◆ Your instructions
In the listing below, print exactly the lines between the line holding "Lemma run_tasks_ok w" and the line holding "rewrite (Z.div_mod i", inclusive, and no more.

◆ Source data
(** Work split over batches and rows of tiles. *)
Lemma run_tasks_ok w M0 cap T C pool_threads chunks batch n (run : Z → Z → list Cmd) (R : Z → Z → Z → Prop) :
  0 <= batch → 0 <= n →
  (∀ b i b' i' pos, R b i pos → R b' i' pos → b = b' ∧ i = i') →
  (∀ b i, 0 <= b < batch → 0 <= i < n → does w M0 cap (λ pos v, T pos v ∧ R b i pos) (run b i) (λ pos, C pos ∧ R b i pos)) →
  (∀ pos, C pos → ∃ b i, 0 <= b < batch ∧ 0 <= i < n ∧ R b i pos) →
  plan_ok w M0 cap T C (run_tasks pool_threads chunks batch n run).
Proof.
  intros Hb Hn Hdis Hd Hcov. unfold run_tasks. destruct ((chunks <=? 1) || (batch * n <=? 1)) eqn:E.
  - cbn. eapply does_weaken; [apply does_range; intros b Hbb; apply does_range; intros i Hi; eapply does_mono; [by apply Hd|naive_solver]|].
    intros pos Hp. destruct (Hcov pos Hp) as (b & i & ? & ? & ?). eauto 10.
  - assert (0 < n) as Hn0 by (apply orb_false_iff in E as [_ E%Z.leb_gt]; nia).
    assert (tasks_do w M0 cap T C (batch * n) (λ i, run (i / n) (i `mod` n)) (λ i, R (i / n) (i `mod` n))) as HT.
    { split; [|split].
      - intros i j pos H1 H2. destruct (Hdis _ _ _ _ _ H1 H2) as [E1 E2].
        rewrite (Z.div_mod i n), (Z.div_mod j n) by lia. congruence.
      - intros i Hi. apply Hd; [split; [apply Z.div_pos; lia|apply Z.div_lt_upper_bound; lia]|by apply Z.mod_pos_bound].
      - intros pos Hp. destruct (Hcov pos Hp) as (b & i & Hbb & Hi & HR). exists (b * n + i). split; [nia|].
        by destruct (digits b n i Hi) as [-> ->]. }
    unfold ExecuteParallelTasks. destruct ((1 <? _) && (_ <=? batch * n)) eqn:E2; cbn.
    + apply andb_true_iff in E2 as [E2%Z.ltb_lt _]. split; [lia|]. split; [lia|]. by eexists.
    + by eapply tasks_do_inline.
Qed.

--

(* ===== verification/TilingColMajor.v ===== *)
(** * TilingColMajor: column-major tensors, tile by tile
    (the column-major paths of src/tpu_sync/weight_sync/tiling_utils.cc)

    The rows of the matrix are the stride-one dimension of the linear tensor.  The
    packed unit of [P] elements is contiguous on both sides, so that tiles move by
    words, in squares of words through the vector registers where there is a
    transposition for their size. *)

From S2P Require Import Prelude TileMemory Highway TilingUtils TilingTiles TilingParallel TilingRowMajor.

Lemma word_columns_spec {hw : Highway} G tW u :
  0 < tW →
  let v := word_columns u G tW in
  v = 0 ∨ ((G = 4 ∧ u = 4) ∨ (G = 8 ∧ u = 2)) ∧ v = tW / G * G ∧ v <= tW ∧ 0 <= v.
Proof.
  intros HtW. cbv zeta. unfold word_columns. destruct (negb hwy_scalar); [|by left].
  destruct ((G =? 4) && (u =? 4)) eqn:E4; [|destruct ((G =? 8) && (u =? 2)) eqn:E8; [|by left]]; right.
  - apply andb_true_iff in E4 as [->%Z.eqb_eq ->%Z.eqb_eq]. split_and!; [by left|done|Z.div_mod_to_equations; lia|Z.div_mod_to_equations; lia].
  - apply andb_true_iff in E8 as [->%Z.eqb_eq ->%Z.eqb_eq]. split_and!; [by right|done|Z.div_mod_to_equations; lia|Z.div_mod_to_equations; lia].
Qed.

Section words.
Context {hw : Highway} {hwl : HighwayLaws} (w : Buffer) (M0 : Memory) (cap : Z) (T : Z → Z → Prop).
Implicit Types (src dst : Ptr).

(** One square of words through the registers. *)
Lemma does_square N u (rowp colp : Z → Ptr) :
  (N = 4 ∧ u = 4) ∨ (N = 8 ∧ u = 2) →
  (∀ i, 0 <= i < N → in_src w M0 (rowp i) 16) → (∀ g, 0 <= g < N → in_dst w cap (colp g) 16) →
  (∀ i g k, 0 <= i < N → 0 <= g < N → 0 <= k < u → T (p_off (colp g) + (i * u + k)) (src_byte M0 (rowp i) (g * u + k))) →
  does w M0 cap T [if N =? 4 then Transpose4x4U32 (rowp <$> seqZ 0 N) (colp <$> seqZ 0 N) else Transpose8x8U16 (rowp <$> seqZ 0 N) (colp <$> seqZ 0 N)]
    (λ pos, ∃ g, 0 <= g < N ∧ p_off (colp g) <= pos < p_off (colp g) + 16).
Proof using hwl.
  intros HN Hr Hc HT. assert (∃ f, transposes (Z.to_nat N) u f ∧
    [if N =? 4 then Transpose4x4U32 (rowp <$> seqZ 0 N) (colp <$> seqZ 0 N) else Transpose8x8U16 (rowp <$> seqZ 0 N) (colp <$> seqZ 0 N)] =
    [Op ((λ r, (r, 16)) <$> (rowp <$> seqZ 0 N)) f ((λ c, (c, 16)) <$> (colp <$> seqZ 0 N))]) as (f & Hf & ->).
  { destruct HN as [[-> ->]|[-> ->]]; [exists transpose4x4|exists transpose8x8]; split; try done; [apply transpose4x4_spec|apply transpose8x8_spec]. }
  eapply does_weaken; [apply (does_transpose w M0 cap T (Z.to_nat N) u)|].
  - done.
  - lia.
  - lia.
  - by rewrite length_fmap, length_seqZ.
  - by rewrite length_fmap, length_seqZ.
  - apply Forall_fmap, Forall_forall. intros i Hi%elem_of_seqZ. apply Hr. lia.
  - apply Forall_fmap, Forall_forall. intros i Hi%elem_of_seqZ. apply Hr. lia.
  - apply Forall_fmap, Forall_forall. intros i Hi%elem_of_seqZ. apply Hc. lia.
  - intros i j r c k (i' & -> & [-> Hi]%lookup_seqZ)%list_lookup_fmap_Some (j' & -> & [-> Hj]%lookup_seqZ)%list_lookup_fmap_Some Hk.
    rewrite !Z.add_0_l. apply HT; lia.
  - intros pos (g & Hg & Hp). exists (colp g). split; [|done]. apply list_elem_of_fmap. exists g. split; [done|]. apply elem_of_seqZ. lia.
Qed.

◆ Output for this task
Lemma run_tasks_ok w M0 cap T C pool_threads chunks batch n (run : Z → Z → list Cmd) (R : Z → Z → Z → Prop) :
  0 <= batch → 0 <= n →
  (∀ b i b' i' pos, R b i pos → R b' i' pos → b = b' ∧ i = i') →
  (∀ b i, 0 <= b < batch → 0 <= i < n → does w M0 cap (λ pos v, T pos v ∧ R b i pos) (run b i) (λ pos, C pos ∧ R b i pos)) →
  (∀ pos, C pos → ∃ b i, 0 <= b < batch ∧ 0 <= i < n ∧ R b i pos) →
  plan_ok w M0 cap T C (run_tasks pool_threads chunks batch n run).
Proof.
  intros Hb Hn Hdis Hd Hcov. unfold run_tasks. destruct ((chunks <=? 1) || (batch * n <=? 1)) eqn:E.
  - cbn. eapply does_weaken; [apply does_range; intros b Hbb; apply does_range; intros i Hi; eapply does_mono; [by apply Hd|naive_solver]|].
    intros pos Hp. destruct (Hcov pos Hp) as (b & i & ? & ? & ?). eauto 10.
  - assert (0 < n) as Hn0 by (apply orb_false_iff in E as [_ E%Z.leb_gt]; nia).
    assert (tasks_do w M0 cap T C (batch * n) (λ i, run (i / n) (i `mod` n)) (λ i, R (i / n) (i `mod` n))) as HT.
    { split; [|split].
      - intros i j pos H1 H2. destruct (Hdis _ _ _ _ _ H1 H2) as [E1 E2].
        rewrite (Z.div_mod i n), (Z.div_mod j n) by lia. congruence.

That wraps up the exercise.